Strozzi NoSQL
An editor has nominated this article for deletion. You are welcome to participate in the deletion discussion, which will decide whether or not to retain it. |
NoSQL is a shell-based relational database management system that runs under Unix-like operating systems, or others with compatibility layers (e.g., Cygwin under Windows).[1] Its name merely reflects the fact that it does not express its queries using Structured Query Language; the NoSQL RDBMS is distinct from the circa-2009 general concept of NoSQL databases, which are typically non-relational, unlike the NoSQL RDBMS.
Construction
NoSQL uses the operator-stream paradigm, where a number of "operators" perform a unique function on the passed data. The stream used is supplied by the UNIX input/output redirection system so that over the pipe system, the result of the calculation can be passed to other operators. As UNIX pipes run in memory, it is a very efficient way of implementation.[1][2]

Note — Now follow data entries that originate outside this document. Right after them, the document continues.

Lemma ok_pool_push n v c e h (Q : bool → tghost → Prop) : (stops h < c ≤ K)%nat →
  Q true (MLive c e, (SIdle, h ++ [LPush v])) →
  ok tinv tat n (queue_push (Some tt) v) (MLive c e, (SIdle, h)) Q.
Proof.
  intros Hh HQ. eapply ok_conseq.
  - apply (ok_on_queue n (MLive c e) (main_start c)); [done| |intros; apply does_queue_push|].
    + intros X ev g HP Hw. by destruct ev.
    + by apply (ok_queue_push N _ n v h (λ r g, r = true ∧ g = (SIdle, h ++ [LPush v]))).
  - intros r [m g] [Hm Hr]. cbn in Hm, Hr. destruct Hr as [-> ->]. by subst.
Qed.

Lemma ok_pool_pop n i h (Q : option Z → tghost → Prop) : run_hist h →
  (∀ v, Q (Some v) (WRun i, (SIdle, h ++ [LPop v]))) →
  ok tinv tat n (queue_pop (Some tt) (Some tt)) (WRun i, (SIdle, h)) Q.
Proof.
  intros Hh HQ. eapply ok_conseq.
  - apply (ok_on_queue n (WRun i) worker_start); [done| |intros; apply does_queue_pop|].
    + intros X ev g HP Hw. by destruct ev.
    + apply (ok_queue_pop N _ n h (λ r g, ∃ v, r = Some v ∧ g = (SIdle, h ++ [LPop v]))); [done|].
      intros v. by exists v.
  - intros r [m g] [Hm Hr]. cbn in Hm, Hr. destruct Hr as (v & -> & ->). by subst.
Qed.

(** *** The other events *)

Lemma lookup_snd (gs : list tghost) p m g : gs !! p = Some (m, g) → gs.*2 !! p = Some g.
Proof. intros H. by rewrite list_lookup_fmap, H. Qed.

Lemma pushes_at i j ls : pushes (map (pair i) ls) = pushes (map (pair j) ls).
Proof. unfold pushes. induction ls as [|[] ls IH]; cbn; congruence. Qed.
Lemma pops_at i j ls : pops (map (pair i) ls) = pops (map (pair j) ls).
Proof. unfold pops. induction ls as [|[] ls IH]; cbn; congruence. Qed.

(** An event of a thread on the queue that touches neither queue nor threads. *)
Lemma ok_outside {X} n (e : poolE X) m s h (ls : X → history) (Q : X → tghost → Prop) :
  on_queue m = true → tat X (m, (s, h)) e →
  (∀ x, lab e x = ls x ∧ pushes (map (pair 0%nat) (ls x)) = [] ∧ pops (map (pair 0%nat) (ls x)) = []) →
  (∀ w w' x, sys e w = Some (w', x) → same_pool w w' ∧ same_queue w w') →
  (∀ x, Q x (m, (s, h ++ ls x))) → ok tinv tat n (perform e) (m, (s, h)) Q.
Proof.
  intros Hm Hat Hls Hsys HQ. apply ok_trigger; [done|]. intros tr gs w w' x p Hp HI Hs.
  destruct (Hsys _ _ _ Hs) as [Ht Hq]. destruct (Hls x) as (-> & H1 & H2).
  exists (m, (s, h ++ ls x)). split; [|apply HQ].
  eapply live_step; [done|done|done|done|].
  apply (qinv_label N _ _ w); [by eapply queue_inv_at|by eapply lookup_snd|done|..].
  - by rewrite (pushes_at _ 0).
  - by rewrite (pops_at _ 0).
Qed.

(** *** Workers *)

Lemma ok_begin n i (Q : unit → tghost → Prop) : Q tt (WRun i, (SIdle, [])) →
  ok tinv tat n (perform (Begin i)) (WNew i, (SIdle, [])) Q.
Proof.
  intros HQ. apply ok_trigger; [done|]. intros tr gs w w' [] p Hp HI Hs.
  change (sys (Begin i) w) with (if (i <? pw_created w)%nat then Some (w, tt) else None) in Hs.
  destruct (Nat.ltb_spec i (pw_created w)) as [Hlt|]; [|done]. injection Hs as Hs. subst w'.
  exists (WRun i, (SIdle, [])). split; [|done]. cbn. rewrite app_nil_r.
  destruct (worker_at _ _ _ _ _ _ HI Hp) as (j & -> & <- & _ & Hex); [done|]. split.
  - apply (roles_insert _ w); [by apply ti_roles with tr|by intros|]. intros j [= <-]. done.
  - destruct (ti_main _ _ _ HI) as ([m gm] & Hm & HM). exists (m, gm).
    split; [by rewrite list_lookup_insert_ne|]. destruct m as [|c e|c e| | | |]; try done.
    + destruct HM as (HQ' & Hc & He). split; [|done].
      rewrite list_fmap_insert, list_insert_id by (by eapply lookup_snd). done.
    + destruct HM as ((_ & _ & _ & _ & HW) & _). specialize (HW _ _ Hp). cbn in HW. lia.
    + destruct HM as ((_ & _ & _ & _ & HW) & _). specialize (HW _ _ Hp). cbn in HW. lia.
Qed.

Lemma ok_exit n i h (Q : unit → tghost → Prop) : done_hist i (h ++ [LExit i]) →
  Q tt (WDone i, (SIdle, h ++ [LExit i])) →
  ok tinv tat n (perform (Exit i)) (WRun i, (SIdle, h)) Q.
Proof.
  intros Hd HQ. apply ok_trigger; [done|]. intros tr gs w w' [] p Hp HI Hs. cbn in Hs. simplify_eq.
  exists (WDone i, (SIdle, h ++ [LExit i])). split; [|done].
  pose proof (queue_inv_at _ _ _ _ _ _ HI Hp eq_refl) as HQ0.
  destruct (live_at _ _ _ _ _ _ HI Hp) as (-> & c & e & gm & H0 & _ & H1 & H2 & H3).
  pose proof (ti_roles _ _ _ HI _ _ Hp) as (_ & Hlt & Hne). split.
  - eapply roles_insert; [by apply ti_roles with tr| |].
    + intros j [m g] Hj. unfold wrole. destruct m; cbn; set_solver.
    + intros j [= <-]. unfold wrole; cbn. split_and!; [done|done|set_solver|done|done].
  - exists (MLive c e, gm). split; [by rewrite list_lookup_insert_ne|]. split_and!.
    + rewrite list_fmap_insert. eapply qinv_label; [done|by eapply lookup_snd| |done|done].
      repeat split; done || by intros [].
    + done.
    + intros j Hj. cbn. specialize (H2 j Hj). set_solver.
    + done.
Qed.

NoSQL, with development led by Carlo Strozzi, is the latest and perhaps the most active in a line of implementations of the stream-operator database design originally described by Evan Shaffer, Rod Manis, and Robert Jorgensen in a 1991 Unix Review article and an associated paper. Other implementations include the Perl-based rdb, a commercial version by the original authors called /rdb, and Starbase[3] , a version with added astronomical data operators by John Roll of Harvard and the Smithsonian Astrophysical Observatory. Because of its strengths in dealing with pipe data, most implementations are a mixture of awk and other programming languages, usually C or Perl.
The concept was originally described in a 1991 Unix Review article, and later expanded in a paper (see reference above), as well as in the book, "Unix Relational Database Management". NoSQL (along with other similar stream-operator databases) is well-suited to a number of fast, analytical database tasks, and has the significant advantage of keeping the tables in ASCII text form, allowing many powerful text processing tools to be used as an adjunct to the database functions themselves. Popular tools for use with NoSQL include Python, Perl, awk, and shell scripts using the ubiquitous Unix text processing tools (cut, paste, grep, sort, uniq, etc.)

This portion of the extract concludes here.